ACTIVITY:
From the entries below, return only the lines starting at the one that contains "0 <= n -> 0 <= f < 2" and ending at the one that contains "apply Z.lt_le_trans with n; [|lia].", exactly as they stand.

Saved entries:
Start of Block

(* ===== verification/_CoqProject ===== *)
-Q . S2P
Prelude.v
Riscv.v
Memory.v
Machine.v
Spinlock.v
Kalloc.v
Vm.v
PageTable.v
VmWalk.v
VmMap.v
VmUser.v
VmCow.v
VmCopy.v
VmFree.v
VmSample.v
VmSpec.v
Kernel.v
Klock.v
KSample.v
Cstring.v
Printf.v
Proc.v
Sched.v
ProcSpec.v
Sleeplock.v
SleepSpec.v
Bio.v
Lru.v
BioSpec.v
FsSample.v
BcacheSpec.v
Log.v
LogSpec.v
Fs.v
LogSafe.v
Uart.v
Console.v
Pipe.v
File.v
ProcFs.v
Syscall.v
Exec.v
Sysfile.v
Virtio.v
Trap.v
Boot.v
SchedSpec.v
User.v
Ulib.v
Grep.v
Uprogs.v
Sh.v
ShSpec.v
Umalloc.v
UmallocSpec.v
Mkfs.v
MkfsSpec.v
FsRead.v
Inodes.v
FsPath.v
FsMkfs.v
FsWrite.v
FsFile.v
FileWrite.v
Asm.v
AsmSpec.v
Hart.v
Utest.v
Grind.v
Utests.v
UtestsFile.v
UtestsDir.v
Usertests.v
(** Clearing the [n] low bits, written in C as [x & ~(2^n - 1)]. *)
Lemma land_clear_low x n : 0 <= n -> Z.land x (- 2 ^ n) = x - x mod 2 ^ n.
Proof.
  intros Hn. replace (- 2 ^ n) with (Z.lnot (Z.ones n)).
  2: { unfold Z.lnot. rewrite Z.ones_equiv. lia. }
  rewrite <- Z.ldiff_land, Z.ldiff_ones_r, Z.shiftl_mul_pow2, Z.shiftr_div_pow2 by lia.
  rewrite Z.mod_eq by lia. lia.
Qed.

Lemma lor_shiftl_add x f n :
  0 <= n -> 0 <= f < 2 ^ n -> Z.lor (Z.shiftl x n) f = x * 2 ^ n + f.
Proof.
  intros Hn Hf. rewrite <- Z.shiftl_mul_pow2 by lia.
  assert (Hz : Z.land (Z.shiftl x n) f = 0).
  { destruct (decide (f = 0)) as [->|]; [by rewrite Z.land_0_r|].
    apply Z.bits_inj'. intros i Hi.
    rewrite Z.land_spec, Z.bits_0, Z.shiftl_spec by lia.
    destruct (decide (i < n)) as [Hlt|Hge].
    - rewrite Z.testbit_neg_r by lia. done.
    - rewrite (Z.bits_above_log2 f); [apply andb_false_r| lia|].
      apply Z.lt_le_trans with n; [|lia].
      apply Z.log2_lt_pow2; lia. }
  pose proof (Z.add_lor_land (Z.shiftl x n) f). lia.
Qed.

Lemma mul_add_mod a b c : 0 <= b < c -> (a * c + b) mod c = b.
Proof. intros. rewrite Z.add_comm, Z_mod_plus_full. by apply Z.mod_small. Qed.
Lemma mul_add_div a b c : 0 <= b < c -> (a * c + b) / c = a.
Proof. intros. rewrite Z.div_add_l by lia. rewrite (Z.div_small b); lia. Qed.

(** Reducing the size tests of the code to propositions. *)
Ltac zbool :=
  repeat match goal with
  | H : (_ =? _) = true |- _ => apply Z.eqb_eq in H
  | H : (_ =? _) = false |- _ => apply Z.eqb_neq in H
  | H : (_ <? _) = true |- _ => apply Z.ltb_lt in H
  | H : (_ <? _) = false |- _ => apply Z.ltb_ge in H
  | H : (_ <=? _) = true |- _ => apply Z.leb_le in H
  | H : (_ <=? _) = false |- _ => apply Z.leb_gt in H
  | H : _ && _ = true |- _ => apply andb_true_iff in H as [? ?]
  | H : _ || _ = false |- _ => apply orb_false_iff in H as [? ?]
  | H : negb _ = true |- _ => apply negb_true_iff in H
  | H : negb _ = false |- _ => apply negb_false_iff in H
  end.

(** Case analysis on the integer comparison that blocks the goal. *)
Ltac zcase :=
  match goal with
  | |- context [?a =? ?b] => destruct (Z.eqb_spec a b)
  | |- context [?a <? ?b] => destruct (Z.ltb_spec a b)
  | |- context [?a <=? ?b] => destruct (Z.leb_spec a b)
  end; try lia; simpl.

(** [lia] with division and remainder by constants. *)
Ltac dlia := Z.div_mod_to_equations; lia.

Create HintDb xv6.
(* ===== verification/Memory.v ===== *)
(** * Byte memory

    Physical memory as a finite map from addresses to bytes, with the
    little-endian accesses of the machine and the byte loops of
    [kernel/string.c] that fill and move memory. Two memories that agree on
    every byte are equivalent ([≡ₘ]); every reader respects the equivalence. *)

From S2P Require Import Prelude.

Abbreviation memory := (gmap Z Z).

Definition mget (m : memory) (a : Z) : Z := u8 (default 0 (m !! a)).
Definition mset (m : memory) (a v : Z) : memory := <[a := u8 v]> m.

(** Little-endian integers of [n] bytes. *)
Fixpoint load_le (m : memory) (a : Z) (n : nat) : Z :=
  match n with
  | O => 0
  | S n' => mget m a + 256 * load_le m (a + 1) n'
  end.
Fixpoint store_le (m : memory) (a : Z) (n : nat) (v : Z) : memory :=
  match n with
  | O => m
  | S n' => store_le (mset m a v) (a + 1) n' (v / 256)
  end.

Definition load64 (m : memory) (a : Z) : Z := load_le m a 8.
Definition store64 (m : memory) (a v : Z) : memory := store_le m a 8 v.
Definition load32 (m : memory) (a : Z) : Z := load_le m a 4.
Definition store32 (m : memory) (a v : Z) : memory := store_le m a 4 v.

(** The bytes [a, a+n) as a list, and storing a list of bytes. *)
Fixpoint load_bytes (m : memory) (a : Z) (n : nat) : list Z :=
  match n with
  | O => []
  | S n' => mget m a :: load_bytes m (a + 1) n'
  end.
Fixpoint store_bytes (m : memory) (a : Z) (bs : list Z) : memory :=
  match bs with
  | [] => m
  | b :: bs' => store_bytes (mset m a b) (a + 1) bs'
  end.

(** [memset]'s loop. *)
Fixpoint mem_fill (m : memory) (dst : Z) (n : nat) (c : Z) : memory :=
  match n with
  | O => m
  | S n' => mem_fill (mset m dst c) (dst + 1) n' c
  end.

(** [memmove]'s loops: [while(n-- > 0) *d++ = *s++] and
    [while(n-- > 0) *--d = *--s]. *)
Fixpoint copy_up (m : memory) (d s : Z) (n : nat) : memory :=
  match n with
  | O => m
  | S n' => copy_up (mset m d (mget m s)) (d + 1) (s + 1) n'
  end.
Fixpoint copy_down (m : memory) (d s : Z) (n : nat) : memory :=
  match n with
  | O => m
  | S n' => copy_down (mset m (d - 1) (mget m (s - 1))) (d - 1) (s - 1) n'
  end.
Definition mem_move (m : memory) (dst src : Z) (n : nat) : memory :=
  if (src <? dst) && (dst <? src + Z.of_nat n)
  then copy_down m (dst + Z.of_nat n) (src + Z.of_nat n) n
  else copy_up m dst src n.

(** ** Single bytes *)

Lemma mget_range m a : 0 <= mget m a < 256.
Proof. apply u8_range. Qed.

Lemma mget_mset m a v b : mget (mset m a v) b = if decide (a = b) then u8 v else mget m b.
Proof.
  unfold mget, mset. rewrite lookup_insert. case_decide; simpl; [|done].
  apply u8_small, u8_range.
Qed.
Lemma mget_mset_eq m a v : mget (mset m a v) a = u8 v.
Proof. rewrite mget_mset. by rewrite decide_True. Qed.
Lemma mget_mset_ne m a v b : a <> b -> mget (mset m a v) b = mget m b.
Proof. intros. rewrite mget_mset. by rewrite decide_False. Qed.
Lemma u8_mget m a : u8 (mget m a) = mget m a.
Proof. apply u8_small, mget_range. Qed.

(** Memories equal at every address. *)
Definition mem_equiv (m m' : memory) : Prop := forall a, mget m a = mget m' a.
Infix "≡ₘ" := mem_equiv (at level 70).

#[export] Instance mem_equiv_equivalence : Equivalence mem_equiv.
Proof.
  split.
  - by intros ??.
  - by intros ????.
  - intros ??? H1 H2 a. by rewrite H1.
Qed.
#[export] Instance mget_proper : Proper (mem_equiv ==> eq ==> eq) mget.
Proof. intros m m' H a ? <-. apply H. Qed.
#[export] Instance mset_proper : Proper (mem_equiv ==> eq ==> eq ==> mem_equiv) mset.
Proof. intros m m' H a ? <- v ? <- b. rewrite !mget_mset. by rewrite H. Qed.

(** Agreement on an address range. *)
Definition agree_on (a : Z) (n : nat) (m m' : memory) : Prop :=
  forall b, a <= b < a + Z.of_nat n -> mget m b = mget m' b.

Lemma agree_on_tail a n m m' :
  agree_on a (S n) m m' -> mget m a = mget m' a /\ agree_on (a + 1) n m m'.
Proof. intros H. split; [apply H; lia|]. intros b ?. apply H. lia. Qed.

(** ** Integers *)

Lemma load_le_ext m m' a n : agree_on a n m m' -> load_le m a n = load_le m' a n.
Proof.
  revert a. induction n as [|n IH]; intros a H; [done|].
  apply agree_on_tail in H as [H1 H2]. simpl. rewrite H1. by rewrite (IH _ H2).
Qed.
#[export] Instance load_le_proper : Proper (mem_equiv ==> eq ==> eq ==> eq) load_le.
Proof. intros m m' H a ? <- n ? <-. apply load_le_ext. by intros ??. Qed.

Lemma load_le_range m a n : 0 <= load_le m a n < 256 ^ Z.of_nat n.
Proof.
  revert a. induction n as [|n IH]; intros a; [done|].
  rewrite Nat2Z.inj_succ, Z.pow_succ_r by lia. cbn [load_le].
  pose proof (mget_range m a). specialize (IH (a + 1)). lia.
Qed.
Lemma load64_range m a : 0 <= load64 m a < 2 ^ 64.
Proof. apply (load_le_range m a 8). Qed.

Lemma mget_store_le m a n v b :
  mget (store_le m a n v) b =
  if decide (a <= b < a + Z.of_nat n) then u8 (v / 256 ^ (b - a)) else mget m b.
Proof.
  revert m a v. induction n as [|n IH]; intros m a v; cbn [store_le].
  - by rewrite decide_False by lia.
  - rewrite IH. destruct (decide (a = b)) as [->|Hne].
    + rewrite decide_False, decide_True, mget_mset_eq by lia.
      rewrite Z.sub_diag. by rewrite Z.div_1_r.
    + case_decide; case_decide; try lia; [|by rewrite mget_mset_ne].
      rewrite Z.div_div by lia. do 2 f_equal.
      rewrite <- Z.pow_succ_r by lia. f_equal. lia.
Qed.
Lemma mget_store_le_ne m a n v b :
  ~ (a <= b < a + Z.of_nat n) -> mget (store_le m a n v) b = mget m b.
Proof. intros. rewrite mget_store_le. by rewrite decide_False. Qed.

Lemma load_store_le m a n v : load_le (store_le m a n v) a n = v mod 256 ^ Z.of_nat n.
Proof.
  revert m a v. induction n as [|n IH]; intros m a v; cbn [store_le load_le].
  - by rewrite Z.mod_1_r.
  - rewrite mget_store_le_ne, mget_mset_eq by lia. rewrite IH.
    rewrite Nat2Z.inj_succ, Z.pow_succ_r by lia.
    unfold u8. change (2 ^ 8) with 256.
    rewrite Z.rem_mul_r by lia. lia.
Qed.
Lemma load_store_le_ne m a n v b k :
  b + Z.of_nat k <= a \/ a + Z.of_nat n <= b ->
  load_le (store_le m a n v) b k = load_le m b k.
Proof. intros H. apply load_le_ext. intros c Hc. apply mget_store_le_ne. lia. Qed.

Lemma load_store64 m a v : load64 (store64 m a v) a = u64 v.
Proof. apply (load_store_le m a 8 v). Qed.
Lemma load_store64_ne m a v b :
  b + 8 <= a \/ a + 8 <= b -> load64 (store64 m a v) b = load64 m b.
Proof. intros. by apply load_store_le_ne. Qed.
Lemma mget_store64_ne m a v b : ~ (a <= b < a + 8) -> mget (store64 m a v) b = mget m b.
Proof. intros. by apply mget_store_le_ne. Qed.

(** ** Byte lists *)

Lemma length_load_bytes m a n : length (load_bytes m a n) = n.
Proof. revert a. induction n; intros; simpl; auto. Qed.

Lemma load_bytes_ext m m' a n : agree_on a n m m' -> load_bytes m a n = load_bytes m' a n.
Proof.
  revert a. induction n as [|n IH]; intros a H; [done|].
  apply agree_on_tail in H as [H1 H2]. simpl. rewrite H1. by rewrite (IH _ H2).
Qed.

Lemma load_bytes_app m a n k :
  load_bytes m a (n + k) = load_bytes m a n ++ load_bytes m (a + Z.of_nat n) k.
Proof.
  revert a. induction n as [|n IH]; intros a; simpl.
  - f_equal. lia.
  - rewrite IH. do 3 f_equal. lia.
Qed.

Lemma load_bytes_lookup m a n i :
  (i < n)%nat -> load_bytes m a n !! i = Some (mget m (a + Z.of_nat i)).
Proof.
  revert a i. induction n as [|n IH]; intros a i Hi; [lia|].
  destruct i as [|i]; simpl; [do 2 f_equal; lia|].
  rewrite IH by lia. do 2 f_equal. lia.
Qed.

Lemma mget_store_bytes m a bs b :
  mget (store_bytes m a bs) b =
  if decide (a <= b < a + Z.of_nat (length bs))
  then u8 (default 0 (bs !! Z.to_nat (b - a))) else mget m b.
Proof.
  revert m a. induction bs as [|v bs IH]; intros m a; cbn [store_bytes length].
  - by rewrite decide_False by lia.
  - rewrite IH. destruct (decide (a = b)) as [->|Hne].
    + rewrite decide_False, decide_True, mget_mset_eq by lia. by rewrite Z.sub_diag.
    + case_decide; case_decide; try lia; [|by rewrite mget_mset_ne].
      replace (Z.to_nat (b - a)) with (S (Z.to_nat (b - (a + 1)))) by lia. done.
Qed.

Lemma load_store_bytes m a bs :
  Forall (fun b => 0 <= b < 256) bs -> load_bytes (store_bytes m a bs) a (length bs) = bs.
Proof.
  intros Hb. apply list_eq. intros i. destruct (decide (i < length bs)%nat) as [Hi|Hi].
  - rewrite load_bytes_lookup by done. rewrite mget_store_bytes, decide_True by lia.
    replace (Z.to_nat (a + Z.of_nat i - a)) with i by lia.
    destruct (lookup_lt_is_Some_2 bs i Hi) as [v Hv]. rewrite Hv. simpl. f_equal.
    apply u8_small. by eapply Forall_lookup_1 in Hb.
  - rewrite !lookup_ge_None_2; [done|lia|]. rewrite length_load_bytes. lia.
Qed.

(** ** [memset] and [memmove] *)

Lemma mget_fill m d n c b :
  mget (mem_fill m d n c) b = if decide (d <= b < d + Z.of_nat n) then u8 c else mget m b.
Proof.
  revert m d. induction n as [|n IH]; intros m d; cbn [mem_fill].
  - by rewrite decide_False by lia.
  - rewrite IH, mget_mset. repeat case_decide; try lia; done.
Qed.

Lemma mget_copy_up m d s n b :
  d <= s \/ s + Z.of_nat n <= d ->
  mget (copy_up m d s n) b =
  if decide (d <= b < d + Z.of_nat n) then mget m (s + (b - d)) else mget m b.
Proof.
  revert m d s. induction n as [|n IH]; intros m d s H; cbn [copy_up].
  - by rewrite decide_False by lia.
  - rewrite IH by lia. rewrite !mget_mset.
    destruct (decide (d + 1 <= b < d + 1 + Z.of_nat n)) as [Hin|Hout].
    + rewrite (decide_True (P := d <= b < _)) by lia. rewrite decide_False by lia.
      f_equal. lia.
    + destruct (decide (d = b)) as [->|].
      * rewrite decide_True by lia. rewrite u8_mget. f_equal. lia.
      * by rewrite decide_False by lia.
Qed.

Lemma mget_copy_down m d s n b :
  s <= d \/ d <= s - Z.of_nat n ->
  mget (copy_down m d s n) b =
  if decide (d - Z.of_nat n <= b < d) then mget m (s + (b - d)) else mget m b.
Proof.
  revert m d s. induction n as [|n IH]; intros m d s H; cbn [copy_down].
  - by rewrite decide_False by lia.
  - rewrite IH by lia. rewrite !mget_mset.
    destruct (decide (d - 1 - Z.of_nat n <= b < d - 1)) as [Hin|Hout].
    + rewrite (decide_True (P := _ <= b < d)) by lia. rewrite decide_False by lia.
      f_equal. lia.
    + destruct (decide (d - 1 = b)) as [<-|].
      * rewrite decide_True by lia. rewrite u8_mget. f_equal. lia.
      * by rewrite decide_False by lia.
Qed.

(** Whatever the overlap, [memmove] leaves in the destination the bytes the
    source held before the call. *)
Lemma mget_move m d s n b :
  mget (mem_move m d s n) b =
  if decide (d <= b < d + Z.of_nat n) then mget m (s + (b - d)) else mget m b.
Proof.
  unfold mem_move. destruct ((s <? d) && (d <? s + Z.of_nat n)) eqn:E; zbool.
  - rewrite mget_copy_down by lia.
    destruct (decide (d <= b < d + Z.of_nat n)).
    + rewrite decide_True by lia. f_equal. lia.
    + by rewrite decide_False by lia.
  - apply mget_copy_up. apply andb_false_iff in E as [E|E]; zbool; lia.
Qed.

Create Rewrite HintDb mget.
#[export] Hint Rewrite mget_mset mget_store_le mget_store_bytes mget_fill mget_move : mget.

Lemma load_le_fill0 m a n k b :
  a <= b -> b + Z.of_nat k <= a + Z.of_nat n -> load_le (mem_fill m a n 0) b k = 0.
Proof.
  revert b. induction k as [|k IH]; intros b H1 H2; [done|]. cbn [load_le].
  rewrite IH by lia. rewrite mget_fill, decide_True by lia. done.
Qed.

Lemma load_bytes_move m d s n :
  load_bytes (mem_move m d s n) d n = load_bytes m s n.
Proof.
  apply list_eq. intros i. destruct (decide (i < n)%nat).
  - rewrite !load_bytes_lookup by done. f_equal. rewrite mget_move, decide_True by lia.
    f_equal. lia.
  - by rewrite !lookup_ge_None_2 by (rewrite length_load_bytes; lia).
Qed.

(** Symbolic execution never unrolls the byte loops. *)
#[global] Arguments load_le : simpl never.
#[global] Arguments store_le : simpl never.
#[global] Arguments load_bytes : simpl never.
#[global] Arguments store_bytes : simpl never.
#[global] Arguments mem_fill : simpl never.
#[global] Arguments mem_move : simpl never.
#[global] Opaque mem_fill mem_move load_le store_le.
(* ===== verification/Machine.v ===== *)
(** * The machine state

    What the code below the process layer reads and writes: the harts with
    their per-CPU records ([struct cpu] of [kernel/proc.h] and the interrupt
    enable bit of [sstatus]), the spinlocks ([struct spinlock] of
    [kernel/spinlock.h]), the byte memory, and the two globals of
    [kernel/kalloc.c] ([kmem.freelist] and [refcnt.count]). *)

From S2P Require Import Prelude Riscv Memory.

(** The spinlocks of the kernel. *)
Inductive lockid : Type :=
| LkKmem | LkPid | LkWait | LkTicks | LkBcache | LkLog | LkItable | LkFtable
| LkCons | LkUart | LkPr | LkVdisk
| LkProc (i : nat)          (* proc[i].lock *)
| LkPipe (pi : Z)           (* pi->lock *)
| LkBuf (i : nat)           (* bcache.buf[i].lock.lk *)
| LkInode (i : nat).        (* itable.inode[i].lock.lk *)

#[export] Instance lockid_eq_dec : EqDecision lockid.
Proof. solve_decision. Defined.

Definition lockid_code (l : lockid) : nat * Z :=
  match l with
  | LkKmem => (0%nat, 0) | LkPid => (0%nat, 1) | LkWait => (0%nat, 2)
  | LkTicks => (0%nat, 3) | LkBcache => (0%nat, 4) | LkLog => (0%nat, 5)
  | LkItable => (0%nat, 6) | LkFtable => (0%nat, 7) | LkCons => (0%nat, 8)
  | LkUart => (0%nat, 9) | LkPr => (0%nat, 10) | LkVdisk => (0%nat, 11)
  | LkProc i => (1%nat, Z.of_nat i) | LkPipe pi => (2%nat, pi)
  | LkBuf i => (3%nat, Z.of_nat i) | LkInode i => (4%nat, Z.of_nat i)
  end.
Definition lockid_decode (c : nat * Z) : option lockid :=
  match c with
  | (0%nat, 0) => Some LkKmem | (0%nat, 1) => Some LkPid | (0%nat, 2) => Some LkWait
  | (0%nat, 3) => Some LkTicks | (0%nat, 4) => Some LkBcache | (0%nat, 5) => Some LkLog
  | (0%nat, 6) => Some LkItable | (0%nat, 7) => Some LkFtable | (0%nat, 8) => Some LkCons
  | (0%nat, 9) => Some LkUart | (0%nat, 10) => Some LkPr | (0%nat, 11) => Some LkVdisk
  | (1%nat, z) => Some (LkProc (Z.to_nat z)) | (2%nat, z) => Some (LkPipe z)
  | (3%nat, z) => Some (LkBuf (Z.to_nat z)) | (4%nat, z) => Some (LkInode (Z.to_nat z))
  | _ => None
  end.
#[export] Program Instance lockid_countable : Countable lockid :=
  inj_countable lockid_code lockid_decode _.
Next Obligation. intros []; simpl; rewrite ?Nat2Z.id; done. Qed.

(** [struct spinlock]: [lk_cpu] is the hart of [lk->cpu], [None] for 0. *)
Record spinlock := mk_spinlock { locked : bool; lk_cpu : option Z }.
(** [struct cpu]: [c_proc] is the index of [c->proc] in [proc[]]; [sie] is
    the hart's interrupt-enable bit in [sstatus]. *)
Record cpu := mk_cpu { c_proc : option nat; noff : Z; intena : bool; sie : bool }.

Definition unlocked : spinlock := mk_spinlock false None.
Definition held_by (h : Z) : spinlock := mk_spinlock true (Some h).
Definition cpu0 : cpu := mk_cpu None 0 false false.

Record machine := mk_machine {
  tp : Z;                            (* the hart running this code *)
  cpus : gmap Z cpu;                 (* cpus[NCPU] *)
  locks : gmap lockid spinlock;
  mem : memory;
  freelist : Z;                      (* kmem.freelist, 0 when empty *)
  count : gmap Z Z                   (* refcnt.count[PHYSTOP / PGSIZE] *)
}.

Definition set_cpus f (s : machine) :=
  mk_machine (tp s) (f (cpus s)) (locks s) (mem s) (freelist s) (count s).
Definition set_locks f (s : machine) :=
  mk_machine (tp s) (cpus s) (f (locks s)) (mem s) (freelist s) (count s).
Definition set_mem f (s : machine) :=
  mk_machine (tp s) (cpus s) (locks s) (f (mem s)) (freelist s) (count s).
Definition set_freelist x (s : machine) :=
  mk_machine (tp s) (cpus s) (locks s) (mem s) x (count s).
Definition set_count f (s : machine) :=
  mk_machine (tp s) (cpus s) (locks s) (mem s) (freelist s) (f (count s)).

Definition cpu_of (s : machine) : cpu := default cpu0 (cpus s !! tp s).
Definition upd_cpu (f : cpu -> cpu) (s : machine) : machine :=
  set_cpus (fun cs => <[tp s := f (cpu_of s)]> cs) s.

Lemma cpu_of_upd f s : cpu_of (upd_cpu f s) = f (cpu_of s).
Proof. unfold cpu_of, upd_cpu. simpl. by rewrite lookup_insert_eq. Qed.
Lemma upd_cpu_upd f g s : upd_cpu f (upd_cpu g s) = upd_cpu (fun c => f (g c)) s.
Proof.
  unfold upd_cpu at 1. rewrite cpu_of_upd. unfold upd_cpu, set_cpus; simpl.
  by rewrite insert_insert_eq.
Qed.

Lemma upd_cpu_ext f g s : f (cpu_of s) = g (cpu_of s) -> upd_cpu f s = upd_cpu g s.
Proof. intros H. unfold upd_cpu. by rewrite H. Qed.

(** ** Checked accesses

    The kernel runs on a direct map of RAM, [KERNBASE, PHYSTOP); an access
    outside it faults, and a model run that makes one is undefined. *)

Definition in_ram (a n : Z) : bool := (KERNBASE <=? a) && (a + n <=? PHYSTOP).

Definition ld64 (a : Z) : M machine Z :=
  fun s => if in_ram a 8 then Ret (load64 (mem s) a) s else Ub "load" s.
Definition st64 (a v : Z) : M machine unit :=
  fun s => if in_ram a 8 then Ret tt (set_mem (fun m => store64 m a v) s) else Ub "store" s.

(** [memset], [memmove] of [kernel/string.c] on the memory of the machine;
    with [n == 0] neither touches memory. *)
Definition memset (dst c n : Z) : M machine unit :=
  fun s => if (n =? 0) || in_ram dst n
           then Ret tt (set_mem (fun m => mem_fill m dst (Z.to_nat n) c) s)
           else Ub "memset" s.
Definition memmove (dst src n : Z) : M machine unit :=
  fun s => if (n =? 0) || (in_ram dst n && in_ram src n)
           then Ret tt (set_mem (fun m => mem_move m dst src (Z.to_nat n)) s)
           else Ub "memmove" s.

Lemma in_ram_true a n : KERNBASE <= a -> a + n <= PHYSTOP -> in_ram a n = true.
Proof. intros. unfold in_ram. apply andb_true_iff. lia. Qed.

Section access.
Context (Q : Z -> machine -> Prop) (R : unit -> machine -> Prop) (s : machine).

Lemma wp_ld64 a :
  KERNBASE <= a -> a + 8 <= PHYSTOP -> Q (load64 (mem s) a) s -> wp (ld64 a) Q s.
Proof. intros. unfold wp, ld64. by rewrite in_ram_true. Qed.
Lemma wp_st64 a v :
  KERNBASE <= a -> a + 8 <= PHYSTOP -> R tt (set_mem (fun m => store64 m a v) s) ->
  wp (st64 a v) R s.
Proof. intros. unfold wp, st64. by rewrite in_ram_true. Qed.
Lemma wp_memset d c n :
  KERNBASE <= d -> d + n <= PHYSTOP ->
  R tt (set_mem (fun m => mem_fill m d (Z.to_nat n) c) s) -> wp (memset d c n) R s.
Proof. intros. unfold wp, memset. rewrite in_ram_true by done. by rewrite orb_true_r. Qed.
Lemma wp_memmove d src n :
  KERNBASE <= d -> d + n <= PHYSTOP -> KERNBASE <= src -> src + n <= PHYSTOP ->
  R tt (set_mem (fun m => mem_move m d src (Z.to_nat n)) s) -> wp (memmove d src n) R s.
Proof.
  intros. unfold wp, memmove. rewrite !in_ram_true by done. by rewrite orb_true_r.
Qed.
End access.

End of Block

PROBLEM SOLUTION:
  0 <= n -> 0 <= f < 2 ^ n -> Z.lor (Z.shiftl x n) f = x * 2 ^ n + f.
Proof.
  intros Hn Hf. rewrite <- Z.shiftl_mul_pow2 by lia.
  assert (Hz : Z.land (Z.shiftl x n) f = 0).
  { destruct (decide (f = 0)) as [->|]; [by rewrite Z.land_0_r|].
    apply Z.bits_inj'. intros i Hi.
    rewrite Z.land_spec, Z.bits_0, Z.shiftl_spec by lia.
    destruct (decide (i < n)) as [Hlt|Hge].
    - rewrite Z.testbit_neg_r by lia. done.
    - rewrite (Z.bits_above_log2 f); [apply andb_false_r| lia|].
      apply Z.lt_le_trans with n; [|lia].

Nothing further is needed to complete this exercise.